Às vezes, o bonito jovem perguntava a si mesmo o que o atraía para Clara. Ela era bonita sim, mas tão diferente. Não sabia a resposta, porém tinha certeza de que ela era especial. Frágil demais, forte demais, triste demais, escondia algo do passado que a consumia e, agia de modo diferente do que sentia. Mas, ela não era assim de verdade. Era mais.

Clara corou com a leitura do rapaz. Percebeu-se examinada e enrubesceu. John sorriu-lhe, acenando a paz: não te decifro mais e você pode devorar-me. Cumprimentaram-se com um leve beijo e a jovem entrou no carro.
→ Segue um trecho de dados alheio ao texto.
(* ===== verification/WaitQueue.v ===== *)
(** * The workers' wait queues

    System.v lets a waiting worker go on at any time.  Here its sleep is
    modelled: wait_event_interruptible_timeout in accel_worker_thread
    (src/accel_manager.c) blocks the thread until a wake_up finds its condition
    true or 100 ms have passed; task_submit (src/task_manager.c) calls wake_up
    after list_add_tail, accel_stop_workers after clearing [running], and
    kthread_stop wakes the thread.  A wake_up is a statement of its own, so
    that everything can happen between it and the statement before.

    What the kernel promises of the primitives is their documentation: the
    condition is evaluated before sleeping and after every wake_up, and a
    wake_up between the evaluation and the sleep is not lost. *)

From S2P Require Import Prelude CLayout Device UserMem Uapi TaskManager Pool AccelManager Worker DevInit Chardev System Frame SystemInv Schedule Shutdown Teardown Calls.

(** [!list_empty(&accel->task_queue) || !atomic_read(&accel->running)] *)
Definition wait_condition (a : accel) : bool :=
  negb (bool_decide (a_task_queue a = [])) || (a_running a =? 0).

Definition wait_over (i : nat) (d : dev) : bool :=
  from_option wait_condition false (dev_accelerators d !! i).

(** [q_asleep]: the threads that sleep in their wait; [q_waking]: the calls
    whose next statement is the wake_up of an accelerator; [q_stopping]: the
    remover's next statement is. *)
Record wsys : Type := {
  q_sys : sys;
  q_asleep : list bool;
  q_waking : list (nat * nat);
  q_stopping : option nat;
}.

Definition set_q_sys (y : sys) (s : wsys) : wsys :=
  {| q_sys := y; q_asleep := q_asleep s; q_waking := q_waking s; q_stopping := q_stopping s |}.
Definition set_asleep (i : nat) (b : bool) (s : wsys) : wsys :=
  {| q_sys := q_sys s; q_asleep := <[i := b]> (q_asleep s); q_waking := q_waking s;
     q_stopping := q_stopping s |}.

(** wake_up(&accelerators[i].work_wait): the thread evaluates its condition
    again. *)
Definition wake_up (i : nat) (s : wsys) : wsys := set_asleep i false s.

Definition waking_of (k : nat) (s : wsys) : option nat :=
  snd <$> (snd <$> list_find (λ e, e.1 = k) (q_waking s)).

Definition set_waking (w : list (nat * nat)) (s : wsys) : wsys :=
  {| q_sys := q_sys s; q_asleep := q_asleep s; q_waking := w; q_stopping := q_stopping s |}.
Definition set_stopping (r : option nat) (s : wsys) : wsys :=
  {| q_sys := q_sys s; q_asleep := q_asleep s; q_waking := q_waking s; q_stopping := r |}.

Inductive wevent : Type :=
  | WE (e : event)            (* a statement *)
  | WE_timeout (i : nat).     (* the 100 ms of a sleeping thread have passed *)

Section WaitQueue.
Context (HZ : Z) (m2j : Z → Z).

Definition w_sys (e : event) (s : wsys) : option wsys :=
  y ← sys_exec HZ m2j e (q_sys s); Some (set_q_sys y s).
(* ===== verification/Probe.v ===== *)
(** * Binding and unbinding the device: src/main.c

    cortex_forge_probe and cortex_forge_remove with every kernel call they
    make, and the module's init and exit.  What the kernel manages by itself
    (the devm_ allocations and the mappings) needs no release and is not in
    the ledger; what the driver must release is. *)

From S2P Require Import Prelude Device TaskManager Pool AccelManager DevInit.

(** ** Operations *)

Section Probe.
Context (env : kenv).

(** A kernel call that returns a code, and its ledger entry on success. *)
Definition acquire (ret : Z) (c : kcall) : KM pstate Z :=
  (if ret =? 0 then kcall_ c else mret ()) ;; mret ret.

Definition goto_err_stop_workers (ret : Z) : KM pstate unit :=
  accel_stop_workers NUM_ACCELERATORS ;; return_ ret.

Definition cortex_forge_probe : KM pstate Z :=
  call (
    return_if (negb (ke_kzalloc env)) (- ENOMEM) ;;
    modify (set_ps_dev zero_dev) ;;
    on_ps_dev dev_init ;;
    return_if (ke_ioremap env <? 0) (ke_ioremap env) ;;
    on_ps_dev (modify (set_num_clks (ke_clk_bulk_get_all env))) ;;
    return_if (ke_clk_bulk_get_all env <? 0) (ke_clk_bulk_get_all env) ;;
    return_if (ke_reset_control_get env <? 0) (ke_reset_control_get env) ;;
    on_ps_dev (modify (set_irq (ke_platform_get_irq env))) ;;
    return_if (ke_platform_get_irq env <? 0) (ke_platform_get_irq env) ;;
    ret ← accel_start_workers env NUM_ACCELERATORS;
    return_if (negb (ret =? 0)) ret ;;
    ret ← acquire (ke_alloc_chrdev_region env) KC_alloc_chrdev_region;
    (if negb (ret =? 0) then goto_err_stop_workers ret else mret ()) ;;
    ret ← acquire (ke_cdev_add env) KC_cdev_add;
    (if negb (ret =? 0) then
       kcall_ KC_unregister_chrdev_region ;; goto_err_stop_workers ret
     else mret ()) ;;
    (if ke_device_create env <? 0 then
       kcall_ KC_cdev_del ;;
       kcall_ KC_unregister_chrdev_region ;;
       goto_err_stop_workers (ke_device_create env)
     else kcall_ KC_device_create) ;;
    mret 0).

Definition cortex_forge_remove : KM pstate unit :=
  kcall_ KC_device_destroy ;;
  kcall_ KC_cdev_del ;;
  kcall_ KC_unregister_chrdev_region ;;
  accel_stop_workers NUM_ACCELERATORS.

Definition cortex_forge_init : KM pstate Z :=
  call (
    r ← acquire (ke_class_register env) KC_class_register;
    return_if (negb (r =? 0)) r ;;
    r ← acquire (ke_driver_register env) KC_driver_register;
    (if negb (r =? 0) then kcall_ KC_class_unregister else mret ()) ;;
    mret r).

Definition cortex_forge_exit : KM pstate unit :=
  kcall_ KC_driver_unregister ;;
  kcall_ KC_class_unregister.
End Probe.

(** ** The ledger *)

(** The call that undoes an acquisition. *)
Definition undoes (c : kcall) : option kcall :=
  match c with
  | KC_kthread_stop tid => Some (KC_kthread_run tid)
  | KC_unregister_chrdev_region => Some KC_alloc_chrdev_region
  | KC_cdev_del => Some KC_cdev_add
  | KC_device_destroy => Some KC_device_create
  | KC_class_unregister => Some KC_class_register
  | KC_driver_unregister => Some KC_driver_register
  | _ => None
  end.

(** What is still held after a sequence of calls; [None] when something was
    released that was not held. *)
Fixpoint replay (log : list kcall) (held : list kcall) : option (list kcall) :=
  match log with
  | [] => Some held
  | c :: log' =>
      match undoes c with
      | None => replay log' (c :: held)
      | Some a => if decide (a ∈ held) then replay log' (list_del a held) else None
      end
  end.

Lemma replay_app l k held : replay (l ++ k) held = replay l held ≫= replay k.
Proof.
  revert held. induction l as [|c l IH]; intros held; cbn; [done|].
  destruct (undoes c); [|apply IH]. case_decide; [apply IH|done].
Qed.

(** ** Probe *)

(** The device once the resources were found, and once the threads run. *)
Definition probed_dev (env : kenv) : dev :=
  set_irq (ke_platform_get_irq env) (set_num_clks (ke_clk_bulk_get_all env) boot_dev).
Definition bound_dev (env : kenv) : dev :=
  upd_accelerators (map_range 0 NUM_ACCELERATORS started) (probed_dev env).

Definition thread_log : list kcall := KC_kthread_run <$> seq 0 NUM_ACCELERATORS.
Definition thread_stop_log : list kcall := KC_kthread_stop <$> seq 0 NUM_ACCELERATORS.

Lemma probed_dev_accels env : dev_accelerators (probed_dev env) = boot_accels.
Proof. apply boot_dev_accels. Qed.

Lemma bound_dev_ok env : dev_ok (bound_dev env).
Proof.
  destruct boot_dev_ok as [Hp Ha Hl].
  destruct (pool_inv_same boot_dev (bound_dev env) eq_refl eq_refl eq_refl (conj Hp Ha)).
  split; [done..|]. unfold bound_dev.
  cbn [dev_accelerators upd_accelerators set_accelerators]. by rewrite map_range_length.
Qed.

Lemma bound_dev_accels env : dev_accelerators (bound_dev env) = map_range 0 NUM_ACCELERATORS started boot_accels.
Proof. unfold bound_dev. cbn [dev_accelerators upd_accelerators set_accelerators]. by rewrite probed_dev_accels. Qed.

Lemma boot_accels_not_err k : Forall not_err (take k boot_accels).
Proof. apply Forall_take. repeat constructor. Qed.

Lemma start_all env log :
  first_fail env 0 NUM_ACCELERATORS = None →
  accel_start_workers env NUM_ACCELERATORS {| ps_dev := probed_dev env; ps_log := log |} =
  (Ok 0, {| ps_dev := bound_dev env; ps_log := log ++ thread_log |}).
Proof.
  intros Hf. rewrite accel_start_workers_run.
  - unfold start_outcome. by rewrite Hf.
  - by rewrite probed_dev_accels.
  - rewrite probed_dev_accels. apply boot_accels_not_err.
Qed.

Lemma start_some env log k :
  first_fail env 0 NUM_ACCELERATORS = Some k →
  ∃ d', accel_start_workers env NUM_ACCELERATORS {| ps_dev := probed_dev env; ps_log := log |} =
    (Ok (ke_kthread_run env k),
     {| ps_dev := d';
        ps_log := log ++ (KC_kthread_run <$> seq 0 k) ++ (KC_kthread_stop <$> seq 0 k) |}).
Proof.
  intros Hf. pose proof (first_fail_Some _ _ _ _ Hf) as (Hk & _).
  rewrite accel_start_workers_run.
  - unfold start_outcome. rewrite Hf, Nat.sub_0_r. eexists. do 3 f_equal.
    cbn [dev_accelerators upd_accelerators set_accelerators]. rewrite probed_dev_accels.
    rewrite take_map_range_started by (cbn; unfold NUM_ACCELERATORS in *; lia). done.
  - by rewrite probed_dev_accels.
  - rewrite probed_dev_accels. apply boot_accels_not_err.
Qed.

Lemma bound_stops env :
  thread_stops (take NUM_ACCELERATORS (dev_accelerators (bound_dev env))) = thread_stop_log.
Proof. rewrite bound_dev_accels. by apply take_map_range_started. Qed.

Lemma stop_bound env log :
  accel_stop_workers NUM_ACCELERATORS {| ps_dev := bound_dev env; ps_log := log |} =
  (Ok (), {| ps_dev := upd_accelerators (map_range 0 NUM_ACCELERATORS (λ _, stopped)) (bound_dev env);
             ps_log := log ++ thread_stop_log |}).
Proof.
  rewrite accel_stop_workers_run, bound_stops; [done| |].
  - by rewrite bound_dev_accels.
  - rewrite bound_dev_accels. repeat constructor.
Qed.

(** Everything a bound driver holds. *)
Definition bind_log : list kcall :=
  thread_log ++ [KC_alloc_chrdev_region; KC_cdev_add; KC_device_create].

(** How a probe can end. *)
Definition probe_outcome (env : kenv) (log : list kcall) (r : res Z * pstate) : Prop :=
  ∃ code p', r = (Ok code, p') ∧
    ((code = 0 ∧ p' = {| ps_dev := bound_dev env; ps_log := log ++ bind_log |}) ∨
     (code ≠ 0 ∧ ∃ l, ps_log p' = log ++ l ∧ replay l [] = Some [])).
(** *** Of worker [i]

    [W_wait] is the condition of wait_event_interruptible_timeout: list_empty
    without the lock. *)
Definition wfoot (i : nat) (d : dev) (pc : wpc) : list access :=
  match pc with
  | W_while | W_check => [atomic (rd (L_accel i A_running))]
  | W_wait => [rd (L_accel i A_queue); atomic (rd (L_accel i A_running))]
  | W_lock =>
      under (ACCEL_LOCK i) (rd (L_accel i A_queue)) ::
      match a_task_queue <$> dev_accelerators d !! i with
      | Some (_ :: _) =>
          [under (ACCEL_LOCK i) (wr (L_accel i A_queue)); under (ACCEL_LOCK i) (wr (L_accel i A_active))]
      | _ => []
      end
  | W_run t | W_complete t => [wr (L_task t F_state)]
  | W_load_up _ | W_load_down _ => [rd (L_accel i A_load); wr (L_accel i A_load)]
  | W_timeout t => [rd (L_task t F_desc)]
  | W_spin_state t _ _ => [rd (L_task t F_state)]
  | W_stamp t => [wr (L_task t F_complete)]
  | W_error_code t => [wr (L_task t F_error)]
  | W_done t => [atomic (wr (L_task t F_done))]
  | W_unlink _ => [under (ACCEL_LOCK i) (wr (L_accel i A_active))]
  | W_start _ _ | W_spin _ _ _ | W_sleep _ _ _ | W_stop _ _ _ | W_msleep _ | W_exit => []
  end.

(** *** Of accel_stop_workers *)
Definition rfoot (r : rpc) : list access :=
  match r with
  | R_clear i =>
      if decide (i < NUM_ACCELERATORS)%nat then [rd (L_accel i A_thread); atomic (wr (L_accel i A_running))] else []
  | R_kthread i => [rd (L_accel i A_thread)]
  | R_join i => [wr (L_accel i A_thread)]
  | R_idle | R_done => []
  end.

(** ** Footprints are sound

    [local xs m d]: run on [d], the block writes only what [xs] writes, and what
    it does depends only on what is stored at the locations of [xs]. *)

Definition writes (xs : list access) (l : loc) : Prop :=
  ∃ x, x ∈ xs ∧ ac_loc x = l ∧ ac_write x = true.

Definition agree (xs : list access) (d1 d2 : dev) : Prop :=
  ∀ x, x ∈ xs → loc_val (ac_loc x) d1 = loc_val (ac_loc x) d2.

Definition local {A} (xs : list access) (m : KM dev A) (d : dev) : Prop :=
  ∀ v d', m d = (Ok v, d') →
    (∀ l, ¬ writes xs l → loc_val l d' = loc_val l d) ∧
    ∀ d2, agree xs d2 d → ∃ d2', m d2 = (Ok v, d2') ∧ agree xs d2' d'.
Conversaram banalidades. Ela queria perguntar-lhe sobre Beatriz e Tom, mas sua curiosidade acabou satisfeita assim que chegaram em casa. Como ela havia sido convidada para o almoço, entrou na casa do amigo e viu a noiva de Tom com os olhos vermelhos.

Beatriz amava ao noivo, mas deixara-se levar, nos últimos meses, pela doçura de John. Era impossível não encantar-se com todo o cuidado e carinho daquele homem – menino. Mas, ela acordara a tempo do enlevo que a tomara. Por que agora Tom vinha com aquelas ideias?

Deise a consolava dizendo que o irmão era bom, mas muito explosivo. Clara concordava com Deise, exceto na parte da bondade. Tio Jeremy achava que ele estava nervoso com o trabalho na transportadora da família e, como era digamos, "levemente" colérico, qualquer coisa o enervava. Os únicos que não falaram nada foram John, a mãe e Clara.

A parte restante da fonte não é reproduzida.